> ASSIGNED TASK: Check each line below for the word "waits", then please report how many lines have it and nothing more.

> SOURCE MATERIAL:
****************
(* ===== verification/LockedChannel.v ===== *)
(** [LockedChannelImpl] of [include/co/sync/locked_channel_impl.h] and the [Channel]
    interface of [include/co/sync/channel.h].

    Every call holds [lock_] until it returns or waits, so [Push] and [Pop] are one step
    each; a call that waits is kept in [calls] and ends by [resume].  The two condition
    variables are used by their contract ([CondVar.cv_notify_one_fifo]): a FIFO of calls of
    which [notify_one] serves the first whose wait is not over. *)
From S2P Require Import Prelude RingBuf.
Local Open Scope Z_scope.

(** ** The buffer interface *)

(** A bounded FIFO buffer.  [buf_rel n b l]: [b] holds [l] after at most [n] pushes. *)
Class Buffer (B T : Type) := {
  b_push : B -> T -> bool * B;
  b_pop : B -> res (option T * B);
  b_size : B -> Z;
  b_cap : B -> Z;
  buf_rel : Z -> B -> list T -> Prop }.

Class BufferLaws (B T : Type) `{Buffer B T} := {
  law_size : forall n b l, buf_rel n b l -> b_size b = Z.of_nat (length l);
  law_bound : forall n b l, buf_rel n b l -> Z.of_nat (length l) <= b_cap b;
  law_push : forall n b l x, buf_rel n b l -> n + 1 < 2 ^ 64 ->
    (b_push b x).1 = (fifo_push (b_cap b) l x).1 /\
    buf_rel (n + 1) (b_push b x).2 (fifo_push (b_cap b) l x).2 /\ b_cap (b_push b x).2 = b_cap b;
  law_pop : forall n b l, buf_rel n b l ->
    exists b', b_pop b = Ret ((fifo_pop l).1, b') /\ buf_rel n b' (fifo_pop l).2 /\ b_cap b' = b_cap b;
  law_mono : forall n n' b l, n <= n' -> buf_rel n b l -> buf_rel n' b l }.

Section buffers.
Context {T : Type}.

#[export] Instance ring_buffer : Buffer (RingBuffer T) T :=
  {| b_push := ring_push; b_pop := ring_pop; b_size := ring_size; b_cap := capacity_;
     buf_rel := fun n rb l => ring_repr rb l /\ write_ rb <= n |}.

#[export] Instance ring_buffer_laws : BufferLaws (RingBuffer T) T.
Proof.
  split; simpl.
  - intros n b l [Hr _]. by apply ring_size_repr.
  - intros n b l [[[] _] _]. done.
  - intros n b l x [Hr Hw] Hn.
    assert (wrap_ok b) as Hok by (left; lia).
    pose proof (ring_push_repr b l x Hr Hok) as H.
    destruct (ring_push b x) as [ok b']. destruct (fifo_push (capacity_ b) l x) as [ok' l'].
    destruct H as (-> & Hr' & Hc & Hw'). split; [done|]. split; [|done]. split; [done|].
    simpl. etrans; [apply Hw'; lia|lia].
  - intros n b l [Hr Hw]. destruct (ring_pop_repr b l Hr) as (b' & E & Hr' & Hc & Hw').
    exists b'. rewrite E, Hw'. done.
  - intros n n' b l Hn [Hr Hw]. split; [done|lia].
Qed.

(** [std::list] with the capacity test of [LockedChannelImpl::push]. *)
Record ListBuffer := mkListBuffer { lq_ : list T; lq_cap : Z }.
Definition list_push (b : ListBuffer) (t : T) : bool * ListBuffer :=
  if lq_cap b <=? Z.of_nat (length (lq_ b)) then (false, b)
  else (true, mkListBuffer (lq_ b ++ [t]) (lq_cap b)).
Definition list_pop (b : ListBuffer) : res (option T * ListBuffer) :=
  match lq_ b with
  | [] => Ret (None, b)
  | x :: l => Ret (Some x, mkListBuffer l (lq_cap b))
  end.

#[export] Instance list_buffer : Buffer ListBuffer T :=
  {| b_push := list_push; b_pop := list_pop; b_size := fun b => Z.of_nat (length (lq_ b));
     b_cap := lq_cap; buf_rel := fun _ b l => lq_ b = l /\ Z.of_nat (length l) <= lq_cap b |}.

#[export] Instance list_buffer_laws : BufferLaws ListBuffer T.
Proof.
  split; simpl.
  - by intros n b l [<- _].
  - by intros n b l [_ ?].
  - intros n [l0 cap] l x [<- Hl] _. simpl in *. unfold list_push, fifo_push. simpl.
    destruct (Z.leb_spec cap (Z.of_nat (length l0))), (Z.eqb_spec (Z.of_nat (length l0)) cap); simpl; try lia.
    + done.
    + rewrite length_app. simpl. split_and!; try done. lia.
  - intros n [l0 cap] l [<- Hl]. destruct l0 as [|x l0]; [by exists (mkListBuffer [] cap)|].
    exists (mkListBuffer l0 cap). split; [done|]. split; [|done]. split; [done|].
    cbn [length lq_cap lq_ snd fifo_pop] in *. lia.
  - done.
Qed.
****************
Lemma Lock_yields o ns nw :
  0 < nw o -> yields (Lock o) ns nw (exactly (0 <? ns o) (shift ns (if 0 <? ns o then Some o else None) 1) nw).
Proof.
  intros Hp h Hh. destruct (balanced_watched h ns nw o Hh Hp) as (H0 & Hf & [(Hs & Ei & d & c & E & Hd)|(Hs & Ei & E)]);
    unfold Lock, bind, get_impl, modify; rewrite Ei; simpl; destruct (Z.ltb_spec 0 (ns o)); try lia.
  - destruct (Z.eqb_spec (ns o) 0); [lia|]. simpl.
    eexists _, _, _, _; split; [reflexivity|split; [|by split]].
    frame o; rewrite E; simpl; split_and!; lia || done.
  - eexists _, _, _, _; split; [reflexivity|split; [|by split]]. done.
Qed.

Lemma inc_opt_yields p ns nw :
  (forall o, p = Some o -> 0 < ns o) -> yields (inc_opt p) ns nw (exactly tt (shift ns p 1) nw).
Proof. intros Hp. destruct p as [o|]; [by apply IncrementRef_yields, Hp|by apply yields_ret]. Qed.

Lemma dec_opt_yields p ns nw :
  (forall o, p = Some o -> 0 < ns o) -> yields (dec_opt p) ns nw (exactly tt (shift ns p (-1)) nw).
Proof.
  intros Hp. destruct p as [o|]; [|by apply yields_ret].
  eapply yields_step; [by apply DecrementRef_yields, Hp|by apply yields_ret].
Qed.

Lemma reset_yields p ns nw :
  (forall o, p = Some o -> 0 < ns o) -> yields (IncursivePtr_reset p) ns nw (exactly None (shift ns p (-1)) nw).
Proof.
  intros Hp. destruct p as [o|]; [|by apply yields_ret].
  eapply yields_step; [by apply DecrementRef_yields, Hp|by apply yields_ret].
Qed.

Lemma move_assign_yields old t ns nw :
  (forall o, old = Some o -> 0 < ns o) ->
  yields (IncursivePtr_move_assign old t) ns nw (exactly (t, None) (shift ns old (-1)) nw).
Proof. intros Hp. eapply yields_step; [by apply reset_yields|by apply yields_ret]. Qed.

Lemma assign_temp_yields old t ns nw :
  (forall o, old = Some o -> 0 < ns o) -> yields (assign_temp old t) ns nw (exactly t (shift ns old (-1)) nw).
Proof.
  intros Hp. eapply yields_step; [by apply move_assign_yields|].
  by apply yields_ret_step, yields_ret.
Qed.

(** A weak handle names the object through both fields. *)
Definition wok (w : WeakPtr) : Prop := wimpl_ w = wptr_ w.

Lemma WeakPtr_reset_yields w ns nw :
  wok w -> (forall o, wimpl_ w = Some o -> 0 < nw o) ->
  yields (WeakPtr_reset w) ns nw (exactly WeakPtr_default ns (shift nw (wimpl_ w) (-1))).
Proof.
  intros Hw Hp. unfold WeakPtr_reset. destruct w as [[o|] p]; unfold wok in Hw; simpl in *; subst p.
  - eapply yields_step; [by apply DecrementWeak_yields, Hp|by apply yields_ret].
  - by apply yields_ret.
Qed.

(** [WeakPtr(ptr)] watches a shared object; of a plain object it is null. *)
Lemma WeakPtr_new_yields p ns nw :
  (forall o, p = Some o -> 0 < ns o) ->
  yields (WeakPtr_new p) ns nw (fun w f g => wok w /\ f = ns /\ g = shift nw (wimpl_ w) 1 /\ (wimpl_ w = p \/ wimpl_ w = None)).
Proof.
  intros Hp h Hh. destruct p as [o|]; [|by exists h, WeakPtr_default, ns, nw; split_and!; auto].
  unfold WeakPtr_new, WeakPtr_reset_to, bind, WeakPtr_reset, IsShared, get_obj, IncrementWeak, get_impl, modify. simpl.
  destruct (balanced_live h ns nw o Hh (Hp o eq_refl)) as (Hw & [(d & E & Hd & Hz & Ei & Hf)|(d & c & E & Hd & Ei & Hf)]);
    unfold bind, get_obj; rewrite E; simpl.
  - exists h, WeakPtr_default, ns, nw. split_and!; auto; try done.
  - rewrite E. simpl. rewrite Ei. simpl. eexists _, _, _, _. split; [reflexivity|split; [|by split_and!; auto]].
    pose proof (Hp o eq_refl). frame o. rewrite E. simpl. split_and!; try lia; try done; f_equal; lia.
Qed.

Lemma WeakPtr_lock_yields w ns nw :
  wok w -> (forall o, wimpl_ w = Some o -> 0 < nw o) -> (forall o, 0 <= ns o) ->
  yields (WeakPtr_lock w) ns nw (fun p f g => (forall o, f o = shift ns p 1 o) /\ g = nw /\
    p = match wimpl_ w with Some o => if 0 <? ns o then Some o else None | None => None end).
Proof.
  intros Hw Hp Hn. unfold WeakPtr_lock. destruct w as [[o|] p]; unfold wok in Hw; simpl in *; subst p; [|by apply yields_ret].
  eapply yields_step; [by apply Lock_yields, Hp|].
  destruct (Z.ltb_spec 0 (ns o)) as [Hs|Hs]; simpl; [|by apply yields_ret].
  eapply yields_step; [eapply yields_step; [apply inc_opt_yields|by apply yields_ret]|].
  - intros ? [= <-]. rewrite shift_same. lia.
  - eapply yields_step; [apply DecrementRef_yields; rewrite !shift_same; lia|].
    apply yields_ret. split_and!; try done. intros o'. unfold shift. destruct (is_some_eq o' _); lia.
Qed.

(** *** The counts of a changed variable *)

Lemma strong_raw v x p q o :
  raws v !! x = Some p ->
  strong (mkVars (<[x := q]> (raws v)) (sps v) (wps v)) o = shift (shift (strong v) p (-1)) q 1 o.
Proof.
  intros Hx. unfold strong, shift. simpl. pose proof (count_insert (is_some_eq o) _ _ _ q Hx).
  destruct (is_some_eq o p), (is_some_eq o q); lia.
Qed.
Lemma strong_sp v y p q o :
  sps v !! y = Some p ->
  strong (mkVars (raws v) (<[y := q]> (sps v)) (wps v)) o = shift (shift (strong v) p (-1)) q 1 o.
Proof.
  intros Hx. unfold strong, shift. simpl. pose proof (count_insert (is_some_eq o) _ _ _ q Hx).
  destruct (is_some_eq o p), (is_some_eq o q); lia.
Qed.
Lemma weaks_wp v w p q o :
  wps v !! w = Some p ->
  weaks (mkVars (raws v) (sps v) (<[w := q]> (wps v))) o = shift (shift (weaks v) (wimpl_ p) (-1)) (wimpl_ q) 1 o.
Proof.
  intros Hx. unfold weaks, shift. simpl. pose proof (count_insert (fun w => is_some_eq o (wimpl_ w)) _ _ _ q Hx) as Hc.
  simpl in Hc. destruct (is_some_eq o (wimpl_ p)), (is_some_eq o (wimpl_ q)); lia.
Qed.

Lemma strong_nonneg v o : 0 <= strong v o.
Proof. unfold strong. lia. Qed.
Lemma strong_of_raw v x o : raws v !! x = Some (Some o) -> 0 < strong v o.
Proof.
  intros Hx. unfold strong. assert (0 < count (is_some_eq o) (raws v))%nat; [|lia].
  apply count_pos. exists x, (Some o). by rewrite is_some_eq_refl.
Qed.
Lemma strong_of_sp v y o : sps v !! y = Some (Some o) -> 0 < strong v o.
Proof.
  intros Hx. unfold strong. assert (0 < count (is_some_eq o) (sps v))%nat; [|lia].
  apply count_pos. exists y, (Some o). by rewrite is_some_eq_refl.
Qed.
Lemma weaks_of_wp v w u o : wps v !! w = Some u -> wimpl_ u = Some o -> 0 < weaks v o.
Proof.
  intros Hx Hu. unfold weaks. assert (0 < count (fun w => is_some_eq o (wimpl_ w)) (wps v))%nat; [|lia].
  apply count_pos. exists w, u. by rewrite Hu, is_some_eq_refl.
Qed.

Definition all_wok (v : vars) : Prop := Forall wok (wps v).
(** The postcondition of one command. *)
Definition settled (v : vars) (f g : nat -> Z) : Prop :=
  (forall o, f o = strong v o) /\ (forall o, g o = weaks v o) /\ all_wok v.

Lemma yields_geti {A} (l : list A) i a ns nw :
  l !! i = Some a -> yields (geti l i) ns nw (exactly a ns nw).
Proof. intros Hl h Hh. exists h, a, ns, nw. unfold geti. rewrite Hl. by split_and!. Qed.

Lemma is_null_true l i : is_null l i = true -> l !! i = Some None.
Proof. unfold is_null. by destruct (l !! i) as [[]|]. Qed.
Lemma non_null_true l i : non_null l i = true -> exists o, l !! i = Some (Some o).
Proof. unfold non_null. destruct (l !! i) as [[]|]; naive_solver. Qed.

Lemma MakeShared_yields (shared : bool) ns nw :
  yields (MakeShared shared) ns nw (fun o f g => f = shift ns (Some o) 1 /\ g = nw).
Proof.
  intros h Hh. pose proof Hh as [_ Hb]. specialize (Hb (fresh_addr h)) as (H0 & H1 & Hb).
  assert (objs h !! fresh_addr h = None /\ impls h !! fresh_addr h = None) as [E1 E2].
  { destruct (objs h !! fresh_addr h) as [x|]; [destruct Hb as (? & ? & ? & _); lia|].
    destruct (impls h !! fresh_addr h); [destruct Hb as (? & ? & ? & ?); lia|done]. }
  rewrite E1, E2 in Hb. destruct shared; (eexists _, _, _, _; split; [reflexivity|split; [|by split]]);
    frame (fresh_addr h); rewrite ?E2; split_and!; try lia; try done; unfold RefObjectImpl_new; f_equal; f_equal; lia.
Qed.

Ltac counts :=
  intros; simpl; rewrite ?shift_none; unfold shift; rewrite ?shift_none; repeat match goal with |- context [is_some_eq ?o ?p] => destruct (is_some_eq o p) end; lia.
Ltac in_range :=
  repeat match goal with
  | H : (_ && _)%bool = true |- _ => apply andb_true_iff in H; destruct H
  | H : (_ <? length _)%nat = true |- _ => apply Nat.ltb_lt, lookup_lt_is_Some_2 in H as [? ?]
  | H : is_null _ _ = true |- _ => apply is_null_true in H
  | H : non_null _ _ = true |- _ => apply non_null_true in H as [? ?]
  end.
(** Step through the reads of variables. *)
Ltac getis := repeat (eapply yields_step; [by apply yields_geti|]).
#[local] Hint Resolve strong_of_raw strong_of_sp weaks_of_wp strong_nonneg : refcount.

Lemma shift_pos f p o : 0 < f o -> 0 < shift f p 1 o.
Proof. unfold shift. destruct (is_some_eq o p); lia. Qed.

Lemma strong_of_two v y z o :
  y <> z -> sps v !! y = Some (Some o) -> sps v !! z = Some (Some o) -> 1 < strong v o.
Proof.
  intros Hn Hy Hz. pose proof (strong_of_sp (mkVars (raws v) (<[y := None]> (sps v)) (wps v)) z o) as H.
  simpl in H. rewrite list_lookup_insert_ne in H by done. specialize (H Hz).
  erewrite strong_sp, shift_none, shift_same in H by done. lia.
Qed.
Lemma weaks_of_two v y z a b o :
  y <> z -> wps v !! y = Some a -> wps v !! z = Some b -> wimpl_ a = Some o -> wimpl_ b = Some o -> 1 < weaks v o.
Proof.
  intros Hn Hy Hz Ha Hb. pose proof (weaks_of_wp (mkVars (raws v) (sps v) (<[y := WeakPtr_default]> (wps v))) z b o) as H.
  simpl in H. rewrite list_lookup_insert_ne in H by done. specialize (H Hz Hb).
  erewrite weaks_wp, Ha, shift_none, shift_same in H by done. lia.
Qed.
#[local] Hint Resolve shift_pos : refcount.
****************
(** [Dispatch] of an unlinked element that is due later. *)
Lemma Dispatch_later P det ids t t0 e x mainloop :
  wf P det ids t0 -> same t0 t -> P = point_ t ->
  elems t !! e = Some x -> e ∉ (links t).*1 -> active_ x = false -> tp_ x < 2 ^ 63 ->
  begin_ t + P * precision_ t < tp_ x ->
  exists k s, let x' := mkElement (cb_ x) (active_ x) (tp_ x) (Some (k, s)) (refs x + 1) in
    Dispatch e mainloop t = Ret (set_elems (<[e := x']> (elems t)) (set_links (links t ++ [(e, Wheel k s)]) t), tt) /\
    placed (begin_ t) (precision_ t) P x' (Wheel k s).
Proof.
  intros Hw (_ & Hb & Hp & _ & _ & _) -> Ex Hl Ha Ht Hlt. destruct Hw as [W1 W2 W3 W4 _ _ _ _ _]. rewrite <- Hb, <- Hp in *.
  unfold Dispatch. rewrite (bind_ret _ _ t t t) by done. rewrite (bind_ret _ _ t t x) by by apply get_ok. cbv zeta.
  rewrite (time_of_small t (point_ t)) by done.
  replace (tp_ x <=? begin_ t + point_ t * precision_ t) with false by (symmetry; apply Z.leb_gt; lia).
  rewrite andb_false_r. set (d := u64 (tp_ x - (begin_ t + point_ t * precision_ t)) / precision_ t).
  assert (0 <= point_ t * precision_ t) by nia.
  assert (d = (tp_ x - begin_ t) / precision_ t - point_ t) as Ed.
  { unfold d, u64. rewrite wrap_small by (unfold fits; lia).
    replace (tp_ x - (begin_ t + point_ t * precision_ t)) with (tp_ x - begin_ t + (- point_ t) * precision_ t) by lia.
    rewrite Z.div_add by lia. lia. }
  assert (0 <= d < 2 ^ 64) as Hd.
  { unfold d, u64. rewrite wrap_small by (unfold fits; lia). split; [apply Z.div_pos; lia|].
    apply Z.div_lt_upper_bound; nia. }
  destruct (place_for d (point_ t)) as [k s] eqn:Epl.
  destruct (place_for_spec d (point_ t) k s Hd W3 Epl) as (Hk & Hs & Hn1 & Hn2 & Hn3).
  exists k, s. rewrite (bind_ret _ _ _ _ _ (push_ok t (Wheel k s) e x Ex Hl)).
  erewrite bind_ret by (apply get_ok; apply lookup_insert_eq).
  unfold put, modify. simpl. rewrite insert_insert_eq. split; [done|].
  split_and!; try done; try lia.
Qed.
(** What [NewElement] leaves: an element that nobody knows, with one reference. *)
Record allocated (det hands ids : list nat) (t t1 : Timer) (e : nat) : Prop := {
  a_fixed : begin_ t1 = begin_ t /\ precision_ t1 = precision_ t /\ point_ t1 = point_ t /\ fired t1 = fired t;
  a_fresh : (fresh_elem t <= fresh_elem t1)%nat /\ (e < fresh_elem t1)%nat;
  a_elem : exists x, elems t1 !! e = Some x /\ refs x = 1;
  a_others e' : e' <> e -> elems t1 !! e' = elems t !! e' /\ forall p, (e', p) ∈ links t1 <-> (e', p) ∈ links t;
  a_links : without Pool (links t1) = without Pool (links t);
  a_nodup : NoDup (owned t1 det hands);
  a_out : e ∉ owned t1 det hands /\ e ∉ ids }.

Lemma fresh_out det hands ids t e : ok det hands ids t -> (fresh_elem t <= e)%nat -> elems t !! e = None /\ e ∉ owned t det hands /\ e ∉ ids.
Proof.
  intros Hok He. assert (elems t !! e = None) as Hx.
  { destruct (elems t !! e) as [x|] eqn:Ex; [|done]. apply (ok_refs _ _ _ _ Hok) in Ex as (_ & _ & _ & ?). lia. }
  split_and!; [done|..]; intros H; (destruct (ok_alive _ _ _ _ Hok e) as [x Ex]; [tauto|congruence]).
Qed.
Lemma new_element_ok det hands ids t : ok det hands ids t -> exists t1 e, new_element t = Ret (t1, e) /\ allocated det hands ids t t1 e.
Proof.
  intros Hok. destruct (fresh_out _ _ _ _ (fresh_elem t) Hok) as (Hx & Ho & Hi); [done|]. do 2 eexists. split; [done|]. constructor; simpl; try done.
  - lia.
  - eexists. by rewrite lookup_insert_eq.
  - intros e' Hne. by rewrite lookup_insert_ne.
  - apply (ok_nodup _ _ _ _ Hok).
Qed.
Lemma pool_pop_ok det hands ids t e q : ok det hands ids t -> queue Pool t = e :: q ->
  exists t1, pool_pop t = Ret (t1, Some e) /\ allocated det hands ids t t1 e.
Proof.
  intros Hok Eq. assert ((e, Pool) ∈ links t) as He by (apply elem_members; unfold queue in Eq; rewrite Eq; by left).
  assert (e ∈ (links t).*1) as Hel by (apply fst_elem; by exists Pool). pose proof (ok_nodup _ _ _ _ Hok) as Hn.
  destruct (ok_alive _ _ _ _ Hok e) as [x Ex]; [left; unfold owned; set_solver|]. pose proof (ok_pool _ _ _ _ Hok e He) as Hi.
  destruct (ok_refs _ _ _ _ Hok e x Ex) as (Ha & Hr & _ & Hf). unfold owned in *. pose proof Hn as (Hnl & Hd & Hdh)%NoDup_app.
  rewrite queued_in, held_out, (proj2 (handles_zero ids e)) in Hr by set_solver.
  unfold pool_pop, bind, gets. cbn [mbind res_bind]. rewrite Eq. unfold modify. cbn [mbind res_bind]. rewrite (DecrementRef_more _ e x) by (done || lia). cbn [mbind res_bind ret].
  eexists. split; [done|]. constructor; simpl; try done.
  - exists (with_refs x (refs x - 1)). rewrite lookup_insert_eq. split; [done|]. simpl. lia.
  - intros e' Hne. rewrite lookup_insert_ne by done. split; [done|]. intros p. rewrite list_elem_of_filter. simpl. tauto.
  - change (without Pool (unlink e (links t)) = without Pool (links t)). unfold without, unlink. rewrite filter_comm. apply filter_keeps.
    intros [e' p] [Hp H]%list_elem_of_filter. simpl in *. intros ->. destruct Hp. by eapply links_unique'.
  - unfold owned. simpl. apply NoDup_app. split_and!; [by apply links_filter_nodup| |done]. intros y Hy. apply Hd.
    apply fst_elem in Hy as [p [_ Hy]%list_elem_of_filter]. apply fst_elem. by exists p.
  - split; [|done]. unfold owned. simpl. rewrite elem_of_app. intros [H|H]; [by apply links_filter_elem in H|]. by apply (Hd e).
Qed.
****************
> TASK OUTPUT: 2